→ RECORDS FOR THE TASK:
(** C5: on question i, [next] with a recorded rating for item i moves to
    question i+1, or to the result stage when i+1 is the number of
    items; without a recorded rating it returns the state unchanged; so
    it changes the state only if item i has a recorded rating. *)
Theorem next_requires_recorded_rating (st : State) (item : Item) :
  stage st = stage_question →
  currentItem items st = Some item →
  (∀ rating, responses st !! number item = Some rating → isRating rating →
     handleNext items st
     = if decide (S (currentIndex st) = totalItems items)
       then {| stage := stage_result;
               currentIndex := currentIndex st;
               responses := responses st |}
       else {| stage := stage_question;
               currentIndex := S (currentIndex st);
               responses := responses st |})
  ∧ (responses st !! number item = None → handleNext items st = st)
  ∧ (handleNext items st ≠ st →
       ∃ rating, responses st !! number item = Some rating ∧ rating ≠ 0).
Proof.
  intros Hstage Hitem.
  assert (currentIndex st < totalItems items)%nat as Hbound
    by (by apply lookup_lt_Some in Hitem).
  unfold handleNext. rewrite Hitem. split; [|split].
  - intros rating Hrating Hrange. rewrite Hrating.
    unfold isRating in Hrange.
    destruct (Z.eqb_spec rating 0); [lia|].
    destruct (Nat.leb_spec (totalItems items) (S (currentIndex st)));
      destruct (decide (S (currentIndex st) = totalItems items));
      try lia; [done | by rewrite Hstage].
  - by intros ->.
  - destruct (responses st !! number item) as [rating|]; [|done].
    destruct (Z.eqb_spec rating 0); [done|]. eauto.
Qed.
End Flow.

→ TASK DIRECTIONS: From the material above, copy each line that includes the word "Hrange".

→ ANSWER:
  - intros rating Hrating Hrange. rewrite Hrating.
    unfold isRating in Hrange.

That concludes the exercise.